Task statement - Set down exactly, from the records below, the line with "unfold install_steps, activeRestoreArgs, enableRestoreSteps." through the line with "Lemma steps_restore text", and nothing else.

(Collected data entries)
------------
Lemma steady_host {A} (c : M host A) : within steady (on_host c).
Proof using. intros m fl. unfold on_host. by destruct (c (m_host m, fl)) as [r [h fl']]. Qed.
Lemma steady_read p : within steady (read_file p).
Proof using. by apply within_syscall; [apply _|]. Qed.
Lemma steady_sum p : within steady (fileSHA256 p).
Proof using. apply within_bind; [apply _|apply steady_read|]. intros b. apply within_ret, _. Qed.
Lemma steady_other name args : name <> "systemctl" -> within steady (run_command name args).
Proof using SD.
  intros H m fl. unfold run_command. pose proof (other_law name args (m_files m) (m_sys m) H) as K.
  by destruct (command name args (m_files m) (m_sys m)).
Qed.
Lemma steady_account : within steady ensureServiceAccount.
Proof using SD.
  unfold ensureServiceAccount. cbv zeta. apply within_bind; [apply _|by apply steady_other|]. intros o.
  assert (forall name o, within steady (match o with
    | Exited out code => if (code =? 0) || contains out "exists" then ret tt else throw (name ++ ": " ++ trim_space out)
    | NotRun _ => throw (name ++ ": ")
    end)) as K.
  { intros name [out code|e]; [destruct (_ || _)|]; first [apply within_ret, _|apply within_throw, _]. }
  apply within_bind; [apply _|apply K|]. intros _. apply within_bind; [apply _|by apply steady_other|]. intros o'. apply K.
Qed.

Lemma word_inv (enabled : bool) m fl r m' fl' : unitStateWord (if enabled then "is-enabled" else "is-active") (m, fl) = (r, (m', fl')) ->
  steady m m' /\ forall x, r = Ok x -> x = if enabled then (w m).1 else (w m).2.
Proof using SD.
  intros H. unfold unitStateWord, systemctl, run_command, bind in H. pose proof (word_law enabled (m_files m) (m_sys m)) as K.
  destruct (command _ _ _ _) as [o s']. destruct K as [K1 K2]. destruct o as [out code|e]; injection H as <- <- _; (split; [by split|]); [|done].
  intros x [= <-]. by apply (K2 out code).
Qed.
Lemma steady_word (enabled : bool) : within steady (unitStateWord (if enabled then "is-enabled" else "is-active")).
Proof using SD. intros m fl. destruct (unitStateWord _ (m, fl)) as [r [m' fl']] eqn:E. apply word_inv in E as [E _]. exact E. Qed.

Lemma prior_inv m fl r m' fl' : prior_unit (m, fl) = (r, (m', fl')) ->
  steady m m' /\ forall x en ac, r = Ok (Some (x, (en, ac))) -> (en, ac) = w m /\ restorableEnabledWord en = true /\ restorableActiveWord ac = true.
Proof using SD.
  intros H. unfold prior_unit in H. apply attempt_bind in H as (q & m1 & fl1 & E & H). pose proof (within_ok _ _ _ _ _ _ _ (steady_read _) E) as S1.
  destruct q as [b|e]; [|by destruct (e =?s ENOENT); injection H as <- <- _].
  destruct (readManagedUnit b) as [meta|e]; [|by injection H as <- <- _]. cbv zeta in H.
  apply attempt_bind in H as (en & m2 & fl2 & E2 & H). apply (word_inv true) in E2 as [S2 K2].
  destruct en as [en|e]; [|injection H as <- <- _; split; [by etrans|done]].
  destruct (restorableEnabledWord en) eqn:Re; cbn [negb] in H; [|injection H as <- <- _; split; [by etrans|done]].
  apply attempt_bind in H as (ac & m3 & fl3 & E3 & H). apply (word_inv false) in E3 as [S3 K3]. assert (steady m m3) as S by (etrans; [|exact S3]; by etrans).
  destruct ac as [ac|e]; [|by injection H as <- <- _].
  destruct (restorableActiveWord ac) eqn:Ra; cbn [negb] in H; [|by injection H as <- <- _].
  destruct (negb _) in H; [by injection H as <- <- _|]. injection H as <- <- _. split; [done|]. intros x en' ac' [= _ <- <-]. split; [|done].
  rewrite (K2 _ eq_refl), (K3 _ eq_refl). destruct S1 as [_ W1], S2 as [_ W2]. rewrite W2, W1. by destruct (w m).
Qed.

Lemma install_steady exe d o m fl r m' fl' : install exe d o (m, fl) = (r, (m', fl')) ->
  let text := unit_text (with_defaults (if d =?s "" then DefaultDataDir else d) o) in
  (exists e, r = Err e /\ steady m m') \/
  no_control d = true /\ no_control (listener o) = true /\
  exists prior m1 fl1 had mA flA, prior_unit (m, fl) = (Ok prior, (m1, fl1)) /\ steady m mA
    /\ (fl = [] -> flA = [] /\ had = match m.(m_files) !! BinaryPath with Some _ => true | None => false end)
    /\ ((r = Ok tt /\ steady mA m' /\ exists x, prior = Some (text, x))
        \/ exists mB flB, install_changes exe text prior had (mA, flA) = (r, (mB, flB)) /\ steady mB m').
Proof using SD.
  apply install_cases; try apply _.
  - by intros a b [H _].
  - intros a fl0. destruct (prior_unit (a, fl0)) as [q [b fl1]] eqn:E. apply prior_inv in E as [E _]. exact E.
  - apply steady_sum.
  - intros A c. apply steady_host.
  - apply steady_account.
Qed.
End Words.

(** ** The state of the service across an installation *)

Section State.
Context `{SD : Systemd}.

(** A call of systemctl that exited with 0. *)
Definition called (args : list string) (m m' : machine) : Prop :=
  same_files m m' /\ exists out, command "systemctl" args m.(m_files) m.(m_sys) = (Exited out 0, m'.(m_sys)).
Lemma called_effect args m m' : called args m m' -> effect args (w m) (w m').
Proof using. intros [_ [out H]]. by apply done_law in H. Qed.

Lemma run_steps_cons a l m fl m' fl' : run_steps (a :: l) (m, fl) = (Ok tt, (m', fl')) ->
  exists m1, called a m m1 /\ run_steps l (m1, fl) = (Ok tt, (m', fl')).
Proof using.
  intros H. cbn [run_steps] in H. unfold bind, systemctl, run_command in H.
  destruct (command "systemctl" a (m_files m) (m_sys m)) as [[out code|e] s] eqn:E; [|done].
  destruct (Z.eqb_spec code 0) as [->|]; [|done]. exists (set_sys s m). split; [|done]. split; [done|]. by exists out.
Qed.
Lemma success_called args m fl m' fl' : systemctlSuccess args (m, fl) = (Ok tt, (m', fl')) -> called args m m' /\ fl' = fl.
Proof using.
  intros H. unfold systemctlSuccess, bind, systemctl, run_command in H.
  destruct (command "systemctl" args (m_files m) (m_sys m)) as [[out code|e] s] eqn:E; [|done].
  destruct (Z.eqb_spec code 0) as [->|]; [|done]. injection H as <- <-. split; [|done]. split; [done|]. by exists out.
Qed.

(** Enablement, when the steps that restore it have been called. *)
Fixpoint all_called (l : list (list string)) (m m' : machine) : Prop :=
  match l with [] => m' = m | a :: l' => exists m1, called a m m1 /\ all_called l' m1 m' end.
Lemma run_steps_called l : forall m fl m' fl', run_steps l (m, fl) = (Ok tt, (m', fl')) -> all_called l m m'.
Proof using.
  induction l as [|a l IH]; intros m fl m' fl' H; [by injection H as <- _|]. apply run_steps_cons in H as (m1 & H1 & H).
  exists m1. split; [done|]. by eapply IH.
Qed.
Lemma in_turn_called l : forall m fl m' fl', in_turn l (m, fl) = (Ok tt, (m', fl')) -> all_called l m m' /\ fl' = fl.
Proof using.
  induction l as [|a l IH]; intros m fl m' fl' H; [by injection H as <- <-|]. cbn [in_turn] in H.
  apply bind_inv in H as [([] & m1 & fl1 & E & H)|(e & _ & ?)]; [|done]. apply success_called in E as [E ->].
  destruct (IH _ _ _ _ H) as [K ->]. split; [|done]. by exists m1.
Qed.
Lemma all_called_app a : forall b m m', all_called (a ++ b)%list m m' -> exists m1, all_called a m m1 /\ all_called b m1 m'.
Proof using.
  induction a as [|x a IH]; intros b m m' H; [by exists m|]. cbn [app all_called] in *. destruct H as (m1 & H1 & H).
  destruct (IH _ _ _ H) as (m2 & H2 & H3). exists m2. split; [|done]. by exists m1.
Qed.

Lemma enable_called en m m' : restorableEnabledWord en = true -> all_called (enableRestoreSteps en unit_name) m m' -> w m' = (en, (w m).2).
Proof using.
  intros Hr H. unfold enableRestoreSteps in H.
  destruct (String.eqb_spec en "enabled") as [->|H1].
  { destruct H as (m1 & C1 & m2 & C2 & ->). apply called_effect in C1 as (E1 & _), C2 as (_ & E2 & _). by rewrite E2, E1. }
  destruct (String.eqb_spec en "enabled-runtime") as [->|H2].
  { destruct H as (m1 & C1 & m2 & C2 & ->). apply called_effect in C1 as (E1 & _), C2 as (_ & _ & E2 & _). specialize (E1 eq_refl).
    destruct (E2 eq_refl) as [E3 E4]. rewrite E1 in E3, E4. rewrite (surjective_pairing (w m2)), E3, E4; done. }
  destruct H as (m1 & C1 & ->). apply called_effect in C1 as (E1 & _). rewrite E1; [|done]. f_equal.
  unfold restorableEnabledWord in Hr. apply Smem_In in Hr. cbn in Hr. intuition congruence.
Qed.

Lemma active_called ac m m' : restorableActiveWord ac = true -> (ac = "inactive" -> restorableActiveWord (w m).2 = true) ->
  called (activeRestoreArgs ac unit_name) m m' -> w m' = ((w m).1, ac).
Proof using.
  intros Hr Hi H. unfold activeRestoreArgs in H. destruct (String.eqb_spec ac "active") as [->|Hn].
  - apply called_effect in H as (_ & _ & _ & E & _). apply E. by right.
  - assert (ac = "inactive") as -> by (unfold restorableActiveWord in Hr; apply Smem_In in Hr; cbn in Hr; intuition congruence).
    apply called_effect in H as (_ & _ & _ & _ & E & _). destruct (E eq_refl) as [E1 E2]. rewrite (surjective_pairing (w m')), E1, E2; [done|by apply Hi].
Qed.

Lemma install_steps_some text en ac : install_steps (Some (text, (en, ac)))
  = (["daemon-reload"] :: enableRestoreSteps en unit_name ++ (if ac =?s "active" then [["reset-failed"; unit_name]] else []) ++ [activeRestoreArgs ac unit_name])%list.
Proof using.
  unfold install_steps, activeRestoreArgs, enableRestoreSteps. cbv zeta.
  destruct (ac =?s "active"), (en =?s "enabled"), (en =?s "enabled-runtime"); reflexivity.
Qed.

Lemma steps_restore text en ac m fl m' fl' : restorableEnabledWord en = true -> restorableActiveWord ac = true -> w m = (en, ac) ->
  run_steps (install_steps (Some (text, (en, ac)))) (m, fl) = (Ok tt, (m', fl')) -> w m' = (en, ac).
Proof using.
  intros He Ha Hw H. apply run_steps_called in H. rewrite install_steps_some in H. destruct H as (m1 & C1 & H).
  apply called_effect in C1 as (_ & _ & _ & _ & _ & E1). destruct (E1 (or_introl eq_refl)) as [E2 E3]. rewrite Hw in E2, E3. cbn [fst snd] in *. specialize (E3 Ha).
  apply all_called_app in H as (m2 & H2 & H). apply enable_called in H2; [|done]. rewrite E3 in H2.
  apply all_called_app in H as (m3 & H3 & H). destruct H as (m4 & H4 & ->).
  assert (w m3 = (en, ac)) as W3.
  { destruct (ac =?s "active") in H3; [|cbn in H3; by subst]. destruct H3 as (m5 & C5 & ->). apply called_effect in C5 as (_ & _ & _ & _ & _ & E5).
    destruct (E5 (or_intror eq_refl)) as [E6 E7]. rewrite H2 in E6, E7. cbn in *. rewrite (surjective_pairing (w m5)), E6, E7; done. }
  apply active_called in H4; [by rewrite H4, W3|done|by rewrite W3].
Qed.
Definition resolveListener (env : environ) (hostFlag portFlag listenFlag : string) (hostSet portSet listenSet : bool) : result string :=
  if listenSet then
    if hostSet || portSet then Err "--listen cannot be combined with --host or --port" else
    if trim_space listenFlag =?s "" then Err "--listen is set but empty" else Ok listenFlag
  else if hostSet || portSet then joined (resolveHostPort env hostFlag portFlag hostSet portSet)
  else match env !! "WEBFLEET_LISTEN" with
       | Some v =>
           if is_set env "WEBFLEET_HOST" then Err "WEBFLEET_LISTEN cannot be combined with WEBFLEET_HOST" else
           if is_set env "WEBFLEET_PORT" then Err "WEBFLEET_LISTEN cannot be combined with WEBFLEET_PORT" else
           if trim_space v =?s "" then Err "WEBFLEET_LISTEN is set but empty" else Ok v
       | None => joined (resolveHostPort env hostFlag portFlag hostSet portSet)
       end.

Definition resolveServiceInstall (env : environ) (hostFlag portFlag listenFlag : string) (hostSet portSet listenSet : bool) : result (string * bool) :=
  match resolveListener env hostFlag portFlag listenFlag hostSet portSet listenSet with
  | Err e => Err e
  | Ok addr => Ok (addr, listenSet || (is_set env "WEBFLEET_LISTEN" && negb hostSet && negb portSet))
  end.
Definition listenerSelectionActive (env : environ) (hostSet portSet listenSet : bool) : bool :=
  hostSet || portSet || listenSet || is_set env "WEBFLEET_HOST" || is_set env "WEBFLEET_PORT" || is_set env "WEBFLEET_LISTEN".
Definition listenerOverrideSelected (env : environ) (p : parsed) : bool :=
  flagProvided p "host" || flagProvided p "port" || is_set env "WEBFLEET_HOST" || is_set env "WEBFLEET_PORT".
------------
Completed task -
  unfold install_steps, activeRestoreArgs, enableRestoreSteps. cbv zeta.
  destruct (ac =?s "active"), (en =?s "enabled"), (en =?s "enabled-runtime"); reflexivity.
Qed.

Lemma steps_restore text en ac m fl m' fl' : restorableEnabledWord en = true -> restorableActiveWord ac = true -> w m = (en, ac) ->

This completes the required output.